== ASSIGNMENT ==
Locate the line containing "(** ** Clause" in the data below. Reproduce it and every following line up to the end, exactly as given.

EXTRACTED ENTRIES: Begin

(** * BajajRX_AIAgent: clause ingestion, vector search and query pipeline

    A shallow embedding of [AI_System/utils.py] ([extract_and_store_clauses])
    and of the index functions and the views [upload_document],
    [get_progress] and [process_query] of [AI_System/views.py].

    - Python text is a sequence of Unicode code points; [len], [strip],
      [split], [join], [startswith], [replace] and [in] are written out on
      [list N].
    - The relational store is a record of tables kept in primary-key order;
      the Django cache is a finite map (entries do not expire here); the
      module-level variables [faiss_index] and [clause_texts] are fields of
      the same process state.
    - A view is a computation over that state which returns a value or
      raises; what it wrote before raising stays written.
    - The collaborators (settings, [json.loads], the Gemini model, the
      sentence encoder, PyMuPDF, [uuid4]) are the fields of a record
      [World]; every statement holds for all of them.
    - The background thread of an upload is kept in the state when started
      and runs as a whole when scheduled.  *)

From Stdlib Require Import ZArith List Bool Lia Ascii String SpecFloat DecimalString Sorted.
From stdpp Require Import base option list gmap.
Import ListNotations.

Local Open Scope Z_scope.

(** ** Python text *)

Abbreviation str := (list N).

(** An ASCII literal as a sequence of code points. *)
Definition py (s : string) : str :=
  List.map N_of_ascii (list_ascii_of_string s).

(** [str.isspace] on one code point: the characters [str.strip()] removes. *)
Definition isspace (c : N) : bool :=
  ((9 <=? c) && (c <=? 13) || (28 <=? c) && (c <=? 32)
   || (c =? 133) || (c =? 160) || (c =? 5760)
   || (8192 <=? c) && (c <=? 8202)
   || (c =? 8232) || (c =? 8233) || (c =? 8239) || (c =? 8287)
   || (c =? 12288))%N.

Definition nonempty {A} (l : list A) : bool :=
  match l with [] => false | _ :: _ => true end.

Fixpoint lstrip (s : str) : str :=
  match s with
  | [] => []
  | c :: s' => if isspace c then lstrip s' else s
  end.

Fixpoint rstrip (s : str) : str :=
  match s with
  | [] => []
  | c :: s' =>
      let r := rstrip s' in
      if isspace c && negb (nonempty r) then [] else c :: r
  end.

(** [s.strip()] *)
Definition strip (s : str) : str := rstrip (lstrip s).

(** [s.split("\n")] *)
Fixpoint split_nl (s : str) : list str :=
  match s with
  | [] => [[]]
  | c :: s' =>
      match split_nl s' with
      | [] => [[c]]
      | l :: ls => if (c =? 10)%N then [] :: l :: ls else (c :: l) :: ls
      end
  end.

(** [sep.join(parts)] *)
Fixpoint join (sep : str) (parts : list str) : str :=
  match parts with
  | [] => []
  | [p] => p
  | p :: ps => p ++ sep ++ join sep ps
  end.

Fixpoint is_prefix (p s : str) : bool :=
  match p, s with
  | [], _ => true
  | _ :: _, [] => false
  | a :: p', b :: s' => (a =? b)%N && is_prefix p' s'
  end.

(** [s.startswith(p)] *)
Definition startswith (s p : str) : bool := is_prefix p s.

(** [needle in hay] on text *)
Fixpoint contains (hay needle : str) : bool :=
  is_prefix needle hay ||
  match hay with
  | [] => false
  | _ :: hay' => contains hay' needle
  end.

(** [s.replace(old, new)] for a non-empty [old]: leftmost occurrences,
    not overlapping.  [skip] counts the characters of an occurrence that
    was just replaced and are still to be passed over. *)
Fixpoint replace_from (old new : str) (skip : nat) (s : str) : str :=
  match s with
  | [] => []
  | c :: s' =>
      match skip with
      | S k => replace_from old new k s'
      | O =>
          if is_prefix old s
          then new ++ replace_from old new (Nat.pred (length old)) s'
          else c :: replace_from old new 0 s'
      end
  end.

Definition replace (s old new : str) : str := replace_from old new 0 s.

(** ** Clause segmentation ([utils.py], lines 18-32) *)

Module Segmenter.

(** [raw_clauses = [p.strip() for p in full_text.split("\n") if p.strip()]],
    given the lines the split produced. *)
Definition raw_clauses (lines : list str) : list str :=
  List.map strip (List.filter (fun p => nonempty (strip p)) lines).

(** One iteration of [for line in raw_clauses], on the pair
    [(clauses, buffer)]. *)
Definition step (acc : list str * str) (line : str) : list str * str :=
  let '(clauses, buffer) := acc in
  if (Z.of_nat (length line) <? 40)
  then (clauses, buffer ++ py " " ++ line)
  else if nonempty buffer
       then ((clauses ++ [strip buffer]) ++ [line], [])
       else (clauses ++ [line], buffer).

(** The flush after the loop. *)
Definition flush (acc : list str * str) : list str :=
  let '(clauses, buffer) := acc in
  if nonempty buffer then clauses ++ [strip buffer] else clauses.

Definition segment_from (acc : list str * str) (raw : list str) : list str :=
  flush (fold_left step raw acc).

Definition segment (raw : list str) : list str := segment_from ([], []) raw.

(** Lines 15-32 on the page texts. *)
Definition clauses_of_pages (pages : list str) : list str :=
  segment (raw_clauses (split_nl (join [10%N] pages))).

End Segmenter.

EXTRACTED ENTRIES: End

== RESULT OF THIS EXERCISE ==
(** ** Clause segmentation ([utils.py], lines 18-32) *)

Module Segmenter.

(** [raw_clauses = [p.strip() for p in full_text.split("\n") if p.strip()]],
    given the lines the split produced. *)
Definition raw_clauses (lines : list str) : list str :=
  List.map strip (List.filter (fun p => nonempty (strip p)) lines).

(** One iteration of [for line in raw_clauses], on the pair
    [(clauses, buffer)]. *)
Definition step (acc : list str * str) (line : str) : list str * str :=
  let '(clauses, buffer) := acc in
  if (Z.of_nat (length line) <? 40)
  then (clauses, buffer ++ py " " ++ line)
  else if nonempty buffer
       then ((clauses ++ [strip buffer]) ++ [line], [])
       else (clauses ++ [line], buffer).

(** The flush after the loop. *)
Definition flush (acc : list str * str) : list str :=
  let '(clauses, buffer) := acc in
  if nonempty buffer then clauses ++ [strip buffer] else clauses.

Definition segment_from (acc : list str * str) (raw : list str) : list str :=
  flush (fold_left step raw acc).

Definition segment (raw : list str) : list str := segment_from ([], []) raw.

(** Lines 15-32 on the page texts. *)
Definition clauses_of_pages (pages : list str) : list str :=
  segment (raw_clauses (split_nl (join [10%N] pages))).

End Segmenter.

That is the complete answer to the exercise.